→ **Task directions**
From the data below, give the number of lines holding the word "unfold", with nothing else added.

(Items from a dataset)
_ _ _
(** ** Frames and rows *)

Lemma assemble_eq (frames : list DataFrame) :
  assemble frames = pd_concat frames.
Proof. destruct frames; reflexivity. Qed.

Lemma pd_concat_app (f1 f2 : list DataFrame) :
  pd_concat (f1 ++ f2) = pd_concat f1 ++ pd_concat f2.
Proof. apply concat_app. Qed.

Lemma pd_concat_kept_frames (outcomes : list (result DataFrame)) :
  pd_concat (kept_frames outcomes) = flat_map rows_of outcomes.
Proof.
  induction outcomes as [| [df | e | ] rest IH]; cbn [kept_frames flat_map];
    try exact IH; [reflexivity |].
  rewrite pd_concat_app, IH, pd_concat_append_nonempty. reflexivity.
Qed.

Lemma kept_frames_app (o1 o2 : list (result DataFrame)) :
  kept_frames (o1 ++ o2) = kept_frames o1 ++ kept_frames o2.
Proof.
  induction o1 as [| [df | e | ] rest IH]; cbn [kept_frames app];
    try exact IH; [reflexivity |].
  rewrite IH, app_assoc. reflexivity.
Qed.

Lemma kept_frames_nonempty (dfs : list DataFrame) :
  Forall (fun df => df <> []) dfs -> kept_frames (map Done dfs) = dfs.
Proof.
  induction 1 as [| df dfs Hdf Hall IH]; [reflexivity |].
  cbn [map kept_frames]. rewrite IH.
  destruct df; [contradiction | reflexivity].
Qed.

Lemma skipped_days_done (days : list pydate) (dfs : list DataFrame) :
  skipped_days days (map Done dfs) = [].
Proof.
  revert days. induction dfs as [| df dfs IH]; intros [| d days];
    cbn [map skipped_days]; auto.
Qed.

Lemma skipped_days_app (d1 d2 : list pydate)
    (o1 o2 : list (result DataFrame)) :
  List.length o1 = List.length d1 ->
  skipped_days (d1 ++ d2) (o1 ++ o2) = skipped_days d1 o1 ++ skipped_days d2 o2.
Proof.
  revert o1. induction d1 as [| d d1 IH]; intros [| o o1] Hlen;
    try discriminate; [reflexivity |].
  cbn [app skipped_days]. injection Hlen as Hlen.
  destruct o; rewrite IH by exact Hlen; reflexivity.
Qed.

Lemma Forall_succeeded_map (outcomes : list (result DataFrame)) :
  Forall succeeded outcomes -> outcomes = map Done (map rows_of outcomes).
Proof.
  induction 1 as [| o rest [df ->] Hall IH]; [reflexivity |].
  cbn [map rows_of]. now rewrite <- IH.
Qed.
(** * Wheels of Fortune sketch: dispersal, restoration and the frame tick

    A shallow embedding of [src/sketch.js] (a p5.js sketch).  The sketch keeps
    three global arrays that matter here, [wheels], [dandelionParticles] and
    [blownAwayHistory]; they are passed explicitly as a [State].

    - JavaScript numbers are idealised as real numbers ([R]): the code uses
      [cos], [sin], [atan2] and [dist] (a square root) on them.
    - A wheel is identified by its index in [wheels]: the array is only ever
      rebuilt as a whole ([initializeArtwork]), never reordered, and every
      entry is a distinct object.  A history batch, an array of references to
      wheels, is therefore a list of indices.
    - [random] draws from an explicit source of uniform numbers in [0,1).
    - Drawing calls ([display], [background], connectors) have no effect on the
      three arrays and are left out. *)

From Stdlib Require Import Reals Lra Lia.
From stdpp Require Import base decidable option list strings.

Open Scope R_scope.

(** ** Numbers, comparisons and the p5.js helpers *)

#[global] Instance Rlt_decision : RelDecision Rlt := Rlt_dec.
#[global] Instance Rle_decision : RelDecision Rle := Rle_dec.

(** [TWO_PI] *)
Definition TWO_PI : R := 2 * PI.

(** p5 [lerp(start, stop, amt)] is [amt * (stop - start) + start]. *)
Definition lerp (start stop amt : R) : R := amt * (stop - start) + start.

(** p5 [map(n, start1, stop1, start2, stop2)]; named [p5map] since [map] is
    the list function. *)
Definition p5map (n start1 stop1 start2 stop2 : R) : R :=
  (n - start1) / (stop1 - start1) * (stop2 - start2) + start2.

(** p5 [dist(x1, y1, x2, y2)] *)
Definition dist (x1 y1 x2 y2 : R) : R :=
  sqrt ((x2 - x1) * (x2 - x1) + (y2 - y1) * (y2 - y1)).

(** [Math.atan2(y, x)] on real numbers (no signed zeros). *)
Definition atan2 (y x : R) : R :=
  if decide (0 < x) then atan (y / x)
  else if decide (x < 0) then
         (if decide (0 <= y) then atan (y / x) + PI else atan (y / x) - PI)
  else if decide (0 < y) then PI / 2
  else if decide (y < 0) then - (PI / 2)
  else 0.

(** ** The random source

    [Math.random()] is a stream of numbers; [pos] is how many were drawn. *)
Record Rng := mkRng { pos : nat; src : nat -> R }.

Definition uniform (g : Rng) : R * Rng :=
  (src g (pos g), mkRng (S (pos g)) (src g)).

(** p5 [random(min, max)]: the bounds are swapped when [min > max]. *)
Definition random2 (lo hi : R) (g : Rng) : R * Rng :=
  let (u, g') := uniform g in
  if decide (hi < lo) then (u * (lo - hi) + hi, g')
  else (u * (hi - lo) + lo, g').

(** p5 [random(max)] *)
Definition random1 (hi : R) (g : Rng) : R * Rng :=
  let (u, g') := uniform g in (u * hi, g').

(** Every draw of the source lies in [0,1), as [Math.random] promises. *)
Definition rng_ok (g : Rng) : Prop := forall n, 0 <= src g n < 1.

(** ** Wheel *)
Module Wheel.

Record t := mk {
  x : R;
  y : R;
  radius : R;
  colors : list string;
  stemAngle : R;
  isBlownAway : bool;
  innerAlpha : R;
  targetInnerAlpha : R;
  fadeSpeed : R
}.

Definition set_isBlownAway (b : bool) (w : t) : t :=
  mk (x w) (y w) (radius w) (colors w) (stemAngle w) b
     (innerAlpha w) (targetInnerAlpha w) (fadeSpeed w).

Definition set_innerAlpha (a : R) (w : t) : t :=
  mk (x w) (y w) (radius w) (colors w) (stemAngle w) (isBlownAway w)
     a (targetInnerAlpha w) (fadeSpeed w).

(** [constructor(x, y, radius, palette)] *)
Definition new (x0 y0 r : R) (palette : list string) (g : Rng) : t * Rng :=
  let (a, g') := random1 TWO_PI g in
  (mk x0 y0 r palette a false 0 255 5, g').

(** [updateAlpha()] *)
Definition updateAlpha (w : t) : t :=
  if isBlownAway w then set_innerAlpha 0 w
  else if decide (innerAlpha w < targetInnerAlpha w)
       then set_innerAlpha (Rmin (innerAlpha w + fadeSpeed w) (targetInnerAlpha w)) w
       else w.

(** [contains(px, py)] *)
Definition contains (w : t) (px py : R) : bool :=
  bool_decide (dist px py (x w) (y w) < radius w).

End Wheel.

(** ** p5.Vector, as far as the particles use it *)
Module Vector.

Record t := mk { x : R; y : R }.

(** [p5.Vector.fromAngle(angle)] *)
Definition fromAngle (angle : R) : t := mk (cos angle) (sin angle).

(** [v.mult(n)] *)
Definition mult (n : R) (v : t) : t := mk (x v * n) (y v * n).

(** [v.add(x, y)] *)
Definition add (dx dy : R) (v : t) : t := mk (x v + dx) (y v + dy).

End Vector.

(** ** DandelionParticle *)
Module DandelionParticle.

Record t := mk {
  x : R;
  y : R;
  type : string;
  color : option string;
  size : R;
  alpha : R;
  originalX : R;
  originalY : R;
  targetX : R;
  targetY : R;
  vel : Vector.t;
  rotation : R;
  rotationSpeed : R;
  windX : R;
  windY : R;
  isReturning : bool;
  returnSpeed : R
}.

(** [constructor(x, y, type, color, size, targetX, targetY, initialAngle = 0)];
    the five calls of [random] are made in the order of the source. *)
Definition new (x0 y0 : R) (ty : string) (col : option string) (sz tx ty' : R)
    (initialAngle : R) (g : Rng) : t * Rng :=
  let (a, g1) := random2 (PI + PI / 4) (PI + PI / 2) g in
  let (m, g2) := random2 1 3 g1 in
  let (rs, g3) := random2 (-0.05) 0.05 g2 in
  let (wx, g4) := random2 (-0.05) (-0.2) g3 in
  let (wy, g5) := random2 0.05 0.2 g4 in
  (mk x0 y0 ty col sz 255 x0 y0 tx ty'
      (Vector.mult m (Vector.fromAngle a)) initialAngle rs wx wy false 0.05,
   g5).
(** * HuntOverlay: the engine beneath the overlay window

    A shallow embedding of the non-visual core of [HuntOverlay.py]: the
    coordinate transform, the data-format adapter, the per-map point cache,
    the identity of a point of interest, the hidden sets, the hover
    hit-test, the per-tick key handling and the configuration merge;
    then what the window paints, the handlers of the settings panel, the
    style data and what is saved to the configuration file.

    Python's [float] is IEEE 754 binary64: it is modelled by Rocq's
    primitive floats, whose operations are the same binary64 operations.
    Python's [int] is [Z]; [str] is [string]; a [dict] read from JSON is an
    association list in insertion order; the overlay's own dictionaries
    keyed by category or map name are [gmap]s; a raised exception is the
    [Raise] outcome of a computation. *)

From Stdlib Require Import ZArith Floats Lia Bool List.
From stdpp Require Import base strings list gmap pretty sorting.
Import ListNotations.
(** [arr[k]] for a number [k]: an element when [k] is an integer index in
  range, undefined otherwise. *)
Definition index_of (k : num) : option nat :=
match k with
| Fin q =>
    let r := Qred q in
    if (Qden r =? 1)%positive && (0 <=? Qnum r) then Some (Z.to_nat (Qnum r))
    else None
| _ => None
end.

Definition Array_get {A} (l : list A) (k : num) : option A :=
match index_of k with
| Some i => nth_error l i
| None => None
end.

(** [arr[k]] for an integer [k]. *)
Definition Array_getZ {A} (l : list A) (k : Z) : option A :=
if k <? 0 then None else nth_error l (Z.to_nat k).

(** [Array.prototype.sort(comparefn)]: a stable sort; an element moves
  behind another only when [comparefn] is positive on the pair (a NaN
  from [comparefn] counts as 0). *)
Fixpoint insert_by (cmp : num -> num -> num) (x : num) (l : list num) : list num :=
match l with
| [] => [x]
| y :: l' => if ngt (cmp x y) zero then y :: insert_by cmp x l' else x :: l
end.

Definition Array_sort (cmp : num -> num -> num) (l : list num) : list num :=
fold_right (insert_by cmp) [] l.

End JsNumber.
Import JsNumber.

(** ** JavaScript strings and the string built-ins the decoders use *)

Module JsString.

Definition LF : ascii := "010"%char.
Definition CR : ascii := "013"%char.

Definition code (c : ascii) : Z := Z.of_N (N_of_ascii c).

(** WhiteSpace and LineTerminator below 256: what [trim], [\s] and the
    string-to-number conversion strip. *)
Definition isWhiteSpace (c : ascii) : bool :=
  let n := code c in
  ((9 <=? n) && (n <=? 13)) || (n =? 32) || (n =? 160).

Definition isDigit (c : ascii) : bool :=
  let n := code c in (48 <=? n) && (n <=? 57).

Definition isEmpty (s : string) : bool :=
  match s with EmptyString => true | _ => false end.

Fixpoint trimStart (s : string) : string :=
  match s with
  | EmptyString => EmptyString
  | String c s' => if isWhiteSpace c then trimStart s' else s
  end.

Fixpoint trimEnd (s : string) : string :=
  match s with
  | EmptyString => EmptyString
  | String c s' =>
      let t := trimEnd s' in
      if isEmpty t && isWhiteSpace c then EmptyString else String c t
  end.

Definition trim (s : string) : string := trimEnd (trimStart s).

Definition startsWith (s p : string) : bool := String.prefix p s.
(** X10.  The events of a request follow one of three courses.  When a
    parameter is rejected there is none.  Otherwise the upload is read
    first, and either only log records follow, or the [INFO] record, one
    call of the solver and then only log records: the upload is read once
    and the solver is called at most once. *)
Theorem request_events (file : string) (rl mw : float) :
  (accepted rl mw = false /\ trace (optimize_portfolio file rl mw) = []) \/
  (accepted rl mw = true /\
   read_then_logged (trace (optimize_portfolio file rl mw))).
Proof.
  exact (request_course file rl mw).
Qed.

(** X11.  The parameter checks let pass exactly: a risk level that is a
    positive number, [+inf] or NaN, together with a weight bound that is a
    number in (0, 1] or NaN.  For these, and only these, the endpoint goes
    on to read the upload. *)
Theorem parameters_that_pass (file : string) (rl mw : float) :
  (exists t, trace (optimize_portfolio file rl mw) = (EvFileRead :: t)%list)
  <-> passes_risk_check rl /\ passes_weight_check mw.
Proof.
  assert (Hacc : accepted rl mw = true
                 <-> passes_risk_check rl /\ passes_weight_check mw).
  { unfold accepted, passes_risk_check, passes_weight_check.
    rewrite andb_true_iff, !negb_true_iff. split.
    - intros [H1 H2]. split.
      + destruct rl as [q| | |]; cbn in H1; try discriminate; auto.
        right. right. exists q. split; [reflexivity|].
        apply not_true_iff_false in H1. rewrite Qle_bool_iff in H1.
        now apply Qnot_le_lt.
      + destruct (validated_bound mw H2) as [->|(cap & -> & Hcap)];
          [now left | right; now exists cap].
    - intros [H1 H2]. split.
      + destruct H1 as [->|[->|(q & -> & Hq)]]; try reflexivity.
        cbn. apply not_true_iff_false. rewrite Qle_bool_iff.
        now apply Qlt_not_le.
      + destruct H2 as [->|(q & -> & Hq1 & Hq2)]; [reflexivity|].
        cbn. apply orb_false_iff. split.
        * apply not_true_iff_false. rewrite Qle_bool_iff. now apply Qlt_not_le.
        * unfold Qltb. apply negb_false_iff. now apply Qle_bool_iff. }
  rewrite <- Hacc. split.
  - intros [t Ht]. destruct (request_course file rl mw) as [[_ H]|[H _]];
      [rewrite H in Ht; discriminate Ht | exact H].
  - intros H. destruct (request_course file rl mw) as [[H' _]|[_ Hshape]];
      [congruence|].
    destruct Hshape as [(l & -> & _)|(rec & p & l & -> & _)]; eauto.
Qed.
_ _ _
→ **Solution to the exercise**
2